Laporan Mark Gurman hari ini untuk Bloomberg mengungkapkan beberapa element tentang fitur iOS 18 bertenaga AI yang akan kita lihat selama keynote WWDC pada hari Senin. Raksasa teknologi ini menghadirkan semua fitur di bawah payung “Apple Intelligence”, yang merupakan penggunaan akronim AI yang cerdik.
Fokus utama Apple dalam hal ini adalah produktivitas dan membantu tugas sehari-hari sehingga AI akan dimasukkan ke dalam banyak aplikasi sistem Apple.
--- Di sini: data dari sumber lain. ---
Lemma select_bound s id i t0 available now :
  bound_since s id i t0 -> id <> "" -> Time.sub now t0 < ttl s -> valid s now available i = true ->
  exists s', selectForSessionAvailable Sum256 s id true available now = (s', Some (selection s i)).
Proof.
  intros (b & Hb & <- & Ht) Hid Hnow Hv. unfold selectForSessionAvailable.
  rewrite (proj2 (String.eqb_neq _ _) Hid), bool_decide_eq_false_2; [cbn [orb]|].
  2:{ intros E. apply valid_lt in Hv. rewrite E in Hv. cbn in Hv. lia. }
  destruct (sweep_fields s now) as (Hc & _ & Hf & Hh & _ & Httl).
  assert (Hb1 : sessions (sweep s now) !! session_key id = Some b).
  { unfold sweep. destruct (_ || _); [|done]. cbn. rewrite map_lookup_filter_Some. split; [done|]. by eapply not_expired. }
  rewrite Hb1. assert (Hexp : expired (sweep s now) now b = false) by (eapply not_expired; [exact Ht|by rewrite Httl]).
  assert (Hv1 : valid (sweep s now) now available (binding_index b) = true) by (unfold valid, failure_at in *; by rewrite Hc, Hf, Hh).
  rewrite Hexp, Hv1. cbn [negb andb]. eexists. unfold selection. by rewrite Hc.
Qed.

(** A session keeps its route.  Once a session got entry [i], it gets the
    same provider and model again, as long as less than the idle time passed
    and the entry is valid, whatever other sessions select, whatever failures
    of other entries, probes and recoveries happen in between. *)
Theorem chain_session_pinned s id available now s1 c ops available' now' :
  selectForSessionAvailable Sum256 s id true available now = (s1, Some c) ->
  Forall (leaves_binding id (selection_index c) now (ttl s)) ops ->
  let s2 := run_chain ops s1 in
  Time.sub now' now < ttl s -> valid s2 now' available' (selection_index c) = true ->
  exists s3, selectForSessionAvailable Sum256 s2 id true available' now' = (s3, Some (selection s2 (selection_index c))).
Proof.
  intros Hsel Hops s2 Hnow' Hv.
  destruct (select_fields _ _ _ _ _ _ _ Hsel) as (_ & _ & _ & _ & _ & Httl).
  assert (Hb : bound_since s1 id (selection_index c) now /\ id <> "").
  { unfold selectForSessionAvailable in Hsel. destruct (String.eqb_spec id ""); [done|]. split; [|done].
    destruct (bool_decide _); [done|]. cbn [orb] in Hsel.
    assert (Hnew : forall x j, bound_since (bind x (session_key id) j now) id j now)
      by (intros x j; exists (Binding j now); cbn; by rewrite lookup_insert_eq).
    destruct (sessions (sweep s now) !! session_key id) as [b|]; [destruct (negb _ && _); [by simplify_eq|]|];
      (destruct (choose_index _ _ _) as [j|]; by simplify_eq). }
  destruct Hb as [Hb Hid]. rewrite <- Httl in Hops. destruct (run_chain_binding ops s1 id _ now Hb Hops) as [Hb2 Httl2].
  eapply select_bound; [exact Hb2|done| |done]. subst s2. by rewrite Httl2, Httl.
Qed.

(** *** Reconfiguration *)

Lemma last_index_spec entries e : forall from i,
  last_index entries from e = Some i -> (from <= i)%nat /\ entries !! (i - from)%nat = Some e.
Proof.
  induction entries as [|e' entries IH]; intros from i; cbn; [done|].
  destruct (last_index entries (S from) e) as [j|] eqn:Hj.
  - intros [= <-]. destruct (IH (S from) j Hj) as [Hle Hl]. split; [lia|].
    replace (j - from)%nat with (S (j - S from)) by lia. done.
  - case_decide; [|done]. intros [= <-]. by rewrite Nat.sub_diag; subst.
Qed.

Lemma last_index_None entries e : forall from, last_index entries from e = None <-> e ∉ entries.
Proof.
  induction entries as [|e' entries IH]; intros from; cbn.
  - split; [intros _; apply not_elem_of_nil|done].
  - destruct (last_index entries (S from) e) eqn:Hl.
    + split; [done|]. intros Hno. exfalso. apply Hno. right. apply last_index_spec in Hl as [_ Hl].
      by eapply list_elem_of_lookup_2.
    + apply IH in Hl. case_decide; split; try done; try (intros Hno; exfalso; apply Hno; by left; subst).
      * intros H'. exfalso. apply H'. subst. left.
      * intros _ [?|?]%elem_of_cons; done.
Qed.

(** A reload moves sessions by meaning, not by position: a session is bound
    in the new chain exactly when its old binding had not expired, and its
    provider/model pair is still in the chain and preserved; it is then bound
    to the very same pair, with the same idle time. *)
Theorem reconfigured_sessions entries preserve preserveFailures s idleTTL reset now key :
  let n := reconfiguredWithFailures entries preserve preserveFailures s idleTTL reset now in
  chain n = entries /\
  (forall b', sessions n !! key = Some b' ->
     exists b e, sessions s !! key = Some b /\ expired s now b = false /\ preserve e = true /\
       chain s !! binding_index b = Some e /\ chain n !! binding_index b' = Some e /\ lastTouch b' = lastTouch b) /\
  (forall b e, sessions s !! key = Some b -> expired s now b = false -> chain s !! binding_index b = Some e ->
     preserve e = true -> e ∈ entries -> is_Some (sessions n !! key)).
Proof.
  intros n.
  assert (Hfold : forall l x, chain (foldl (keep_failure entries preserveFailures s) x l) = chain x).
  { induction l as [|kv l IH]; intros x; [done|]. cbn. rewrite IH. unfold keep_failure. by repeat case_match. }
  assert (Hc : chain n = entries) by (subst n; unfold reconfiguredWithFailures; destruct reset; apply (Hfold _ (newAutoChainState entries idleTTL))).
  assert (Hs : sessions n !! key = sessions s !! key ≫= keep_binding entries preserve s now).
  { assert (Hs' : sessions n = omap (keep_binding entries preserve s now) (sessions s)) by (subst n; unfold reconfiguredWithFailures; by destruct reset).
    by rewrite Hs', lookup_omap. }
  clearbody n. split; [done|]. rewrite Hc, Hs. unfold keep_binding, moved, indices. split.
  - intros b' Hb'. destruct (sessions s !! key) as [b|] eqn:Hb; [|done]. cbn in Hb'.
    destruct (expired s now b) eqn:Hexp; [done|]. destruct (chain s !! binding_index b) as [e|] eqn:He; [|done]. cbn in Hb'.
    destruct (last_index entries 0 e) as [j|] eqn:Hj; [|done]. cbn in Hb'. destruct (preserve e) eqn:Hp; [|done].
    simplify_eq. exists b, e. apply last_index_spec in Hj as [_ Hj]. rewrite Nat.sub_0_r in Hj. done.
  - intros b e Hb Hexp He Hp Hin. rewrite Hb. cbn. rewrite Hexp, He. cbn.
    destruct (last_index entries 0 e) as [j|] eqn:Hj; [cbn; rewrite Hp; eauto|].
    by apply last_index_None in Hj.
Qed.
End chain.

(** ** Concrete runs *)

Definition demo_chain : list AutoChainEntry := [ChainEntry "a" "m"; ChainEntry "b" "m"; ChainEntry "c" "n"].
Definition demo_hash : string -> string := fun x => x.
Definition demo_outage : CallError :=
  (new_CallError 503 "provider_error") <| CallCategory := ProviderErrorTemporarilyUnavailable |> <| FailoverSafe := true |>.

(** The first entry fails, its session moves to the second one. *)
Definition demo_run : list chain_op :=
  [CSelect "s1" true None (10 * Hour); CFailure 0 (Some demo_outage) false false false (10 * Hour + Second)].
Definition demo_state : autoChainState := run_chain demo_hash demo_run (newAutoChainState demo_chain 0).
Misalnya, AI dapat menghasilkan ringkasan halaman internet di Safari atau menawarkan balasan yang kaya di Pesan dan Mail. Yang terakhir juga akan menggunakan algoritma bertenaga AI untuk menyortir e-mail dan membuat kotak masuk Anda lebih rapi. Dan Pesan akan menawarkan ringkasan notifikasi.
Aplikasi Foto akan memiliki beberapa alat pengeditan lanjutan, termasuk alat Penghapus Cerdas versi Apple di aplikasi Foto Google.
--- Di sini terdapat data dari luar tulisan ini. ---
Definition ValidateResponse (ToLower : string -> string) (protocol data : string) : string + TokenUsage :=
  if String.eqb protocol "openai" then
    match LenientText ToLower dec_validated_response no_openai_response data with
    | Some r =>
        if bool_decide (response_Choices r = []) || negb (forallb (valid_choice ToLower) (response_Choices r))
        then inl "invalid_upstream_response" else ParseUsage protocol (response_Usage r)
    | None => inl "invalid_upstream_response"
    end
  else
    match LenientText ToLower dec_envelope no_envelope data with
    | Some r =>
        if String.eqb (envelope_Type r) "message" && String.eqb (envelope_Role r) "assistant" &&
           messageContent ToLower "anthropic" (envelope_Content r)
        then ParseUsage protocol (envelope_Usage r) else inl "invalid_upstream_response"
    | None => inl "invalid_upstream_response"
    end.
Peningkatan besar pada Siri dan Xcode untuk kompilasi kode juga akan dilakukan, tetapi fitur ini mungkin akan diluncurkan secara publik tahun depan.
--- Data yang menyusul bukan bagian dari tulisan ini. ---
Definition translateAnthropicUsage (raw : RawMessage) (inputFallback : option Z) : option value :=
  values ← (if raw_blank raw then match inputFallback with None => None | Some _ => Some ∅ end
            else m ← unmarshal_raw dec_map None raw; m);
  let input := match any_count values "input_tokens" with Some n => Some n | None => inputFallback end in
  let cacheRead := any_count values "cache_read_input_tokens" in
  let cacheWrite := any_count values "cache_creation_input_tokens" in
  let input := (fun n => sum_counts n [cacheRead; cacheWrite]) <$> input in
  let output := any_count values "output_tokens" in
  if is_nil input && is_nil output then None
  else Some (VMap (count_member "prompt_tokens" input ++ count_member "completion_tokens" output ++
                   match cacheRead with
                   | Some n => [("prompt_tokens_details", VMap [("cached_tokens", VInt n)])]
                   | None => []
                   end ++
                   [("total_tokens", VInt (wrap64 (default 0 input + default 0 output)))])).

(** ** A response of the Messages API for a client of chat completions *)

Record messages_response := {
  reply_ID : string;
  reply_Model : string;
  reply_Role : string;
  reply_Content : list contentBlock;
  reply_StopReason : option string;
  reply_StopSequence : option string;
  reply_Usage : option json;
}.
#[export] Instance messages_response_eta : Eta messages_response := fun r =>
  {| reply_ID := reply_ID r; reply_Model := reply_Model r; reply_Role := reply_Role r; reply_Content := reply_Content r;
     reply_StopReason := reply_StopReason r; reply_StopSequence := reply_StopSequence r; reply_Usage := reply_Usage r |}.
Definition no_reply : messages_response :=
  {| reply_ID := ""; reply_Model := ""; reply_Role := ""; reply_Content := []; reply_StopReason := None;
     reply_StopSequence := None; reply_Usage := None |}.
Definition dec_messages_response : decoder messages_response :=
  dec_struct [field_of "id" dec_string reply_ID (fun s r => r <| reply_ID := s |>);
              field_of "model" dec_string reply_Model (fun s r => r <| reply_Model := s |>);
              field_of "role" dec_string reply_Role (fun s r => r <| reply_Role := s |>);
              field_of "content" (dec_slice no_block dec_contentBlock) reply_Content (fun s r => r <| reply_Content := s |>);
              field_of "stop_reason" dec_pstring reply_StopReason (fun s r => r <| reply_StopReason := s |>);
              field_of "stop_sequence" dec_pstring reply_StopSequence (fun s r => r <| reply_StopSequence := s |>);
              field_of "usage" dec_raw reply_Usage (fun s r => r <| reply_Usage := s |>)].

Definition invalid_response : translate_error := PlainError "invalid_upstream_response".

(** [fmt.Sprintf("content[%d].type", index)] and the like. *)
Definition indexed (prefix : string) (index : Z) (suffix : string) : string :=
  prefix +:+ "[" +:+ Decimal.of_Z index +:+ "]" +:+ suffix.

(** What the loop over the content blocks collects: text, reasoning, tool
    calls (id, name, arguments) and warnings. *)
Record collected := {
  collected_text : string;
  collected_reasoning : string;
  collected_calls : list (string * string * string);
  collected_warnings : list string;
}.
#[export] Instance collected_eta : Eta collected := fun c =>
  {| collected_text := collected_text c; collected_reasoning := collected_reasoning c;
     collected_calls := collected_calls c; collected_warnings := collected_warnings c |}.

Definition collect_block (c : collected) (index : Z) (b : contentBlock) : option collected :=
  if String.eqb (block_Type b) "text" then
    t ← block_Text b; Some (c <| collected_text := collected_text c +:+ t |>)
  else if String.eqb (block_Type b) "thinking" then
    Some (match block_Thinking b with Some t => c <| collected_reasoning := collected_reasoning c +:+ t |> | None => c end)
  else if String.eqb (block_Type b) "tool_use" then
    if String.eqb (block_ID b) "" || String.eqb (block_Name b) "" || negb (object (block_Input b)) then None
    else Some (c <| collected_calls := collected_calls c ++
                      [(block_ID b, block_Name b, match block_Input b with Some j => source j | None => "" end)] |>)
  else Some (c <| collected_warnings := collected_warnings c ++ [indexed "content" index ".type"] |>).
Namun, Apple tidak akan terlalu serius dan tidak menyenangkan. AI generatif akan menghasilkan emoji dengan cepat, bergantung pada apa yang Anda tulis. Pengguna kemudian dapat menggunakan emoji yang berada di luar daftar emoji konsorsium Unicode.
Apple dilaporkan akan mengandalkan komputasi pada perangkat dan cloud untuk beberapa fitur AI-nya. Gurman juga mengonfirmasi keterlibatan OpenAI dalam beberapa alat AI iOS 18.
Namun komputasi awan dapat berarti pelanggaran privasi. Itu sebabnya Apple mengatasi masalah ini dengan berbagai cara. Ini akan menggunakan desain komputasi rahasia untuk pemrosesan information, tidak akan membuat profil pengguna berdasarkan information pelanggan, dan akan memberi tahu pengguna tentang bagaimana information akan digunakan.